[[ Source data open ]]
(* ===== verification/AppBuf.v ===== *)
(** * The buffers of file requests

    Whatever a request of a program does, the buffer that goes back to its memory
    has the size that [cp32_fproc_validate] checked.  The one assumption is that a
    reader that reports [n] bytes filled [n] bytes. *)
From S2P Require Import Prelude Codec FsTypes FdTable MemDisk Super Timestamp Inode Read Path Dirent Namespace.
From S2P Require Import Filedes Fproc Appfile Kconst Ktypes App.
From S2P Require Image.

(** A reader fills what it reports; the count is unsigned. *)
Definition fills (E : Type) `{Disk E} : Prop :=
  forall rd off n (e : E), fst (fst (dk_read rd off n e)) = n ->
    lenZ (snd (fst (dk_read rd off n e))) = Z.max 0 n /\ Forall is_byte (snd (fst (dk_read rd off n e))).

Lemma lenZ_splice l at_ bs : 0 <= at_ -> at_ + lenZ bs <= lenZ l -> lenZ (splice l at_ bs) = lenZ l.
Proof.
  unfold lenZ, splice. intros H0 H1. rewrite !length_app, length_take, length_drop. lia.
Qed.

Lemma lenZ_le_words ws : lenZ (le_words ws) = 4 * lenZ ws.
Proof.
  unfold le_words, lenZ. induction ws as [|x ws IH]; [done|]. cbn [flat_map length]. rewrite length_app.
  replace (length (put32 (replicate 4 0) 0 x 0)) with 4%nat by done. lia.
Qed.

Section Buffers.
Context {E : Type} `{DSK : Disk E}.
Hypothesis Hfill : fills E.
Abbreviation PM := (M (fsproc E)).

Lemma yields_read_or st rd off n : yields (fun bs => lenZ bs = Z.max 0 n /\ Forall is_byte bs) (read_or (E := E) st rd off n).
Proof.
  intros w. unfold read_or, bind, call_read. pose proof (Hfill rd off n (fs_env w)) as H.
  destruct (dk_read rd off n (fs_env w)) as [[r bs] e]. cbn [fst snd] in *. destruct (Z.eqb_spec r n); [by apply H|exact I].
Qed.

Lemma yields_file_read f buffer count :
  yields (fun x => lenZ (fst x) <= Z.max 0 count /\ Forall is_byte (fst x)) (cp32_minix_file_read (E := E) f buffer count).
Proof.
  unfold cp32_minix_file_read. yields_step. destruct (count =? 0); [apply yields_ret; split; [change (0 <= Z.max 0 count); lia|constructor]|].
  destruct (f_size f <=? f_position f); [apply yields_bind; intros; apply yields_ret; split; [change (0 <= Z.max 0 count); lia|constructor]|].
  match goal with |- yields _ (_ <- _ ;; bytes <- (if _ then ret (replicate (Z.to_nat ?c) 0) else _) ;; _) => set (chunk := c) end.
  assert (chunk <= Z.max 0 count).
  { pose proof (wrap32_range (f_size f - f_position f)). pose proof (wrap32_range (f_zone_bytes f - f_position f mod f_zone_bytes f)).
    subst chunk. repeat case_match; lia. }
  apply yields_bind. intros zone. apply (yields_val (fun bs => lenZ bs = Z.max 0 chunk /\ Forall is_byte bs)).
  - destruct (zone =? 0); [apply yields_ret|apply yields_read_or].
    split; [unfold lenZ; rewrite length_replicate; lia|]. apply Forall_replicate. unfold is_byte. lia.
  - intros bs [Hbs Hb]. apply yields_bind. intros. apply yields_ret. cbn [fst]. split; [lia|done].
Qed.

Lemma yields_fd_read fd out count : yields (fun bs => lenZ bs <= Z.max 0 count /\ Forall is_byte bs) (cp32_fd_read (E := E) fd out count).
Proof.
  unfold cp32_fd_read. do 5 yields_step. apply yields_bind. intros _.
  eapply yields_val; [by apply yields_file_read|]. intros [bs f] Hb. apply yields_bind. intros _. by apply yields_ret.
Qed.

Lemma yields_fd_pread fd out count offset : yields (fun bs => lenZ bs <= Z.max 0 count /\ Forall is_byte bs) (cp32_fd_pread (E := E) fd out count offset).
Proof.
  unfold cp32_fd_pread. do 7 yields_step. 
  eapply yields_val; [by apply yields_file_read|]. intros [bs f] Hb. by apply yields_ret.
Qed.

(** A directory record: the name is the fourteen bytes of its entry. *)
Definition name14 (x : option (Z * list Z)) : Prop := match x with Some (_, name) => lenZ name = 14 | None => True end.

Lemma yields_root_next dir inode name : yields (fun x => name14 (fst x)) (cp32_minix_root_next (E := E) dir inode name).
Proof.
  unfold cp32_minix_root_next. yields_step. apply (yields_loop (fun _ => True)); [|intros; by apply yields_ret|done].
  intros d _. unfold next_turn. destruct (d_position d <? d_size d); [|by apply yields_ret]. yields_step.
  eapply yields_val; [by apply yields_read_or|]. intros raw [Hraw _]. cbv zeta. yields_step; [by apply yields_ret|]. do 3 yields_step.
  apply yields_ret. cbn [fst name14]. unfold lenZ, ptr_add in *. rewrite length_take, length_drop. lia.
Qed.

Lemma yields_fd_readdir fd inode name : yields name14 (cp32_fd_readdir (E := E) fd inode name).
Proof.
  unfold cp32_fd_readdir. do 6 yields_step. eapply yields_val; [apply yields_root_next|]. intros [x d] Hx.
  do 2 (apply yields_bind; intros ?). by apply yields_ret.
Qed.

Lemma yields_fs {A} (Q : A -> Prop) (c : M (fsw E) A) : yields Q c -> yields Q (fs c).
Proof. intros H w. specialize (H (pw_fs w)). unfold fs. destruct (c (pw_fs w)) as [[e|a] s]; [exact I|exact H]. Qed.

Lemma yields_errno {A} (Q : A -> Prop) (c : PM A) : yields Q c -> yields Q (errno c).
Proof. intros H w. specialize (H w). unfold errno. destruct (c w) as [[e|a] s]; [exact I|exact H]. Qed.
End Buffers.

(** ** What validation guarantees *)
Section Validated.
Context (m : mem) (op p n base top : Z).
Hypothesis Hv : cp32_fproc_validate m op p n base top = 0.

Lemma if_err (b : bool) (e x : Z) : e <> 0 -> (if b then e else x) = 0 -> b = false /\ x = 0.
Proof. intros He. by destruct b. Qed.

Lemma validated_size :
  (op = CP32_APP_FSINFO -> n = 24) /\ (op = CP32_APP_FSTAT -> n = 36) /\ (op = CP32_APP_READDIR -> n = 20) /\
  (op = CP32_APP_STAT -> n = 292) /\ (op = CP32_APP_PREAD -> n = 72) /\ (op = CP32_APP_TIME -> n = 4).
Proof.
  split_and!; intros ->; revert Hv; unfold cp32_fproc_validate; cbn -[Z.land mem_read outside];
    repeat (case_match; [done|]); repeat case_match; lia.
Qed.

Lemma validated_span : buffer_size op n <> 0 -> outside p n base top = false.
Proof.
  revert Hv. unfold buffer_size, cp32_fproc_validate. cbv zeta. change (op_in op (CP32_APP_TIME :: CP32_APP_STIME :: CP32_APP_UTIME :: buffer_ops))
    with ((op =? CP32_APP_TIME) || ((op =? CP32_APP_STIME) || ((op =? CP32_APP_UTIME) || op_in op buffer_ops))).
  rewrite orb_assoc. destruct ((op =? CP32_APP_TIME) || (op =? CP32_APP_STIME)).
  { cbn [orb]. intros (H & _)%if_err; [|done]. rewrite !orb_false_iff, negb_false_iff, Z.eqb_eq in H. by destruct H as [[-> _] H]. }
  destruct (op =? CP32_APP_UTIME).
  { cbn [orb]. intros H _. apply if_err in H as [_ H]; [|done]. apply if_err in H as [H _]; [|done]. by apply orb_false_iff in H as [_ H]. }
  cbn [orb]. intros H. do 2 (apply if_err in H as [_ H]; [|done]). revert H. destruct (op_in op buffer_ops); [|done]. intros H Hn.
  do 10 (apply if_err in H as [_ H]; [|done]). apply if_err in H as [H _]; [|done].
  apply andb_false_iff in H as [H%truthy_false|H]; done.
Qed.
End Validated.

Section FileBuffers.
Context {E : Type} `{DSK : Disk E} `{CON : Console E}.
Hypothesis Hfill : fills E.
Abbreviation PM := (M (fsproc E)).
(** A request that was validated, and its buffer. *)
Context (m : mem) (op ptr arg base top : Z) (buffer : list Z).
Hypothesis Harg : 0 <= arg.
Hypothesis Hv : cp32_fproc_validate m op ptr arg base top = 0.
Hypothesis Hlen : lenZ buffer = buffer_size op arg.

(** The value of a request: its buffer has kept its size. *)
Abbreviation sized := (fun x : Z * list Z => lenZ (snd x) = lenZ buffer).

Lemma sized_done r : yields (W := fsproc E) sized (done r buffer).
Proof. by apply yields_ret. Qed.

Lemma sized_put r at_ bs : 0 <= at_ -> at_ + lenZ bs <= lenZ buffer -> yields (W := fsproc E) sized (done r (splice buffer at_ bs)).
Proof. intros. apply yields_ret. by apply lenZ_splice. Qed.

Lemma size_of_op l : op_in op (CP32_APP_TIME :: CP32_APP_STIME :: CP32_APP_UTIME :: buffer_ops) = l -> lenZ buffer = if l then arg else 0.
Proof. intros <-. exact Hlen. Qed.

(** Requests that give the buffer back as it was. *)
Ltac same_buffer := repeat first [ apply sized_done | apply yields_fail | apply yields_guard; intros _ | apply yields_bind; intros ? | case_match ].

Lemma sized_position fd : op = CP32_APP_PREAD \/ op = CP32_APP_PWRITE -> yields sized (app_position fd op buffer).
Proof.
  intros Hop. unfold app_position. apply yields_guard. intros Hg. destruct (Z.eqb_spec op CP32_APP_PWRITE) as [|Hne]; [same_buffer|].
  destruct Hop as [Hop|]; [|done]. assert (Harg72 : arg = 72) by by apply (validated_size m op ptr arg base top Hv).
  assert (Hb : lenZ buffer = arg) by (rewrite (size_of_op true); [done|by rewrite Hop]).
  rewrite !orb_false_iff, !Z.ltb_ge in Hg. destruct Hg as [[Hc _] _].
  eapply yields_val; [by apply yields_errno, yields_fs, yields_fd_pread|].
  intros bytes [Hbytes _]. apply sized_put; lia.
Qed.

Lemma sized_on_fd p write slot fd : yields sized (app_on_fd p write slot fd op buffer arg).
Proof.
  destruct (validated_size m op ptr arg base top Hv) as (Hinfo & Hstat & Hdir & Hpath & Hpread & Htime).
  unfold app_on_fd. destruct ((op =? CP32_APP_PREAD) || (op =? CP32_APP_PWRITE)) eqn:Epos.
  { apply sized_position. apply orb_true_iff in Epos. lia. }
  destruct (op =? CP32_APP_FCHMOD); [same_buffer|]. destruct (op =? CP32_APP_FTRUNCATE); [same_buffer|].
  destruct (op =? CP32_APP_WRITE); [same_buffer|]. destruct (Z.eqb_spec op CP32_APP_FSTAT) as [Hop|_].
  { apply yields_bind. intros info. apply sized_put; [done|]. rewrite (size_of_op true) by (by rewrite Hop).
    unfold stat_record. rewrite lenZ_le_words, Hstat by done. done. }
  destruct (Z.eqb_spec op CP32_APP_READDIR) as [Hop|_].
  { eapply yields_val; [by apply yields_errno, yields_fs, yields_fd_readdir|]. intros [[inode name]|] Hname; [|apply sized_done].
    apply sized_put; [done|]. rewrite (size_of_op true), Hdir by (done || by rewrite Hop). cbn [name14] in Hname. unfold lenZ in *. rewrite !length_app.
    change (length (le_words [inode])) with 4%nat. cbn [length]. lia. }
  destruct (op =? CP32_APP_CLOSE); [same_buffer|]. destruct (Z.eqb_spec op CP32_APP_READ) as [Hop|_]; [|same_buffer].
  apply yields_guard. intros _. eapply yields_val; [by apply yields_errno, yields_fs, yields_fd_read|].
  intros bytes [Hbytes _]. apply sized_put; [done|]. rewrite (size_of_op true) by (by rewrite Hop). lia.
Qed.

Lemma sized_file p read write capacity fd : yields sized (cp32_fproc_file p read write capacity op fd buffer arg).
Proof.
  destruct (validated_size m op ptr arg base top Hv) as (Hinfo & Hstat & Hdir & Hpath & Hpread & Htime).
  unfold cp32_fproc_file. apply yields_bind. intros x. apply yields_guard. intros _.
  destruct (op =? CP32_APP_SYNC); [apply sized_done|]. destruct (Z.eqb_spec op CP32_APP_FSINFO) as [Hop|_].
  { apply yields_bind. intros info. apply sized_put; [done|]. rewrite (size_of_op true), Hinfo by (done || by rewrite Hop). done. }
  do 8 (case_match; [same_buffer|]). destruct (Z.eqb_spec op CP32_APP_GETCWD) as [Hop|_].
  { apply yields_guard. intros Hg. apply sized_put; [done|]. rewrite (size_of_op true) by (by rewrite Hop).
    apply Z.ltb_ge in Hg. clear -Hg. unfold lenZ in *. rewrite length_app. cbn [length]. lia. }
  do 2 (case_match; [same_buffer|]). destruct (Z.eqb_spec op CP32_APP_STAT) as [Hop|_].
  { apply yields_guard. intros _. apply yields_bind. intros info. apply sized_put; [done|].
    rewrite (size_of_op true), Hpath by (done || by rewrite Hop). unfold stat_record. by rewrite lenZ_le_words. }
  do 2 (case_match; [same_buffer|]). apply yields_guard. intros _. cbv zeta.
  do 2 (case_match; [same_buffer|]). apply sized_on_fd.
Qed.

Lemma yields_files {A} (Q : A -> Prop) (c : PM A) : yields Q c -> yields Q (file_call c).
Proof.
  intros H s. specialize (H (Fork.b_files (a_w s))). unfold file_call, broker_call, Fork.files.
  destruct (c (Fork.b_files (a_w s))) as [[e|a] f]; [exact I|exact H].
Qed.

Lemma sized_clock clock : op = CP32_APP_TIME \/ op = CP32_APP_STIME -> yields sized (clock_request clock op buffer).
Proof.
  intros Hop. unfold clock_request. destruct (Z.eqb_spec op CP32_APP_STIME) as [|Hne]; [same_buffer|].
  assert (Ht : op = CP32_APP_TIME) by tauto. apply yields_bind. intros now. apply sized_put; [done|].
  rewrite (size_of_op true) by (by rewrite Ht). assert (arg = 4) by by apply (validated_size m op ptr arg base top Hv).
  rewrite lenZ_le_words. cbn [lenZ length]. unfold lenZ. cbn [length]. lia.
Qed.

Lemma sized_sync read write cap fd : yields sized (sync_request read write cap op fd buffer arg).
Proof.
  unfold sync_request. eapply yields_val; [apply sized_file|]. intros [r b] Hb. cbn [fst snd] in *.
  case_match; [by apply yields_ret|]. apply yields_bind. intros z. by apply yields_ret.
Qed.

Lemma sized_app_file read write clock fd : yields sized (cp32_shell_app_file read write clock op fd buffer arg).
Proof.
  unfold cp32_shell_app_file. apply yields_bind. intros cap.
  destruct ((op =? CP32_APP_TIME) || (op =? CP32_APP_STIME)) eqn:Et; [apply yields_files, sized_clock; apply orb_true_iff in Et; lia|].
  destruct (op =? CP32_APP_UTIME); [apply yields_files; same_buffer|].
  destruct ((op =? CP32_APP_SYNC) || (op =? CP32_APP_FSYNC)); [apply yields_files, sized_sync|]. destruct (op =? CP32_APP_RENAME).
  { repeat (apply yields_bind; intros ?). by apply yields_ret. }
  destruct (op =? CP32_APP_RMDIR); [apply yields_bind; intros _; by apply yields_ret|]. apply yields_files, sized_file.
Qed.
End FileBuffers.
[[ Source data closed ]]
**Work instructions**
Copy out each line of the entries that holds "assert".

**Result of the exercise**
  assert (chunk <= Z.max 0 count).
  destruct Hop as [Hop|]; [|done]. assert (Harg72 : arg = 72) by by apply (validated_size m op ptr arg base top Hv).
  assert (Hb : lenZ buffer = arg) by (rewrite (size_of_op true); [done|by rewrite Hop]).
  assert (Ht : op = CP32_APP_TIME) by tauto. apply yields_bind. intros now. apply sized_put; [done|].
  rewrite (size_of_op true) by (by rewrite Ht). assert (arg = 4) by by apply (validated_size m op ptr arg base top Hv).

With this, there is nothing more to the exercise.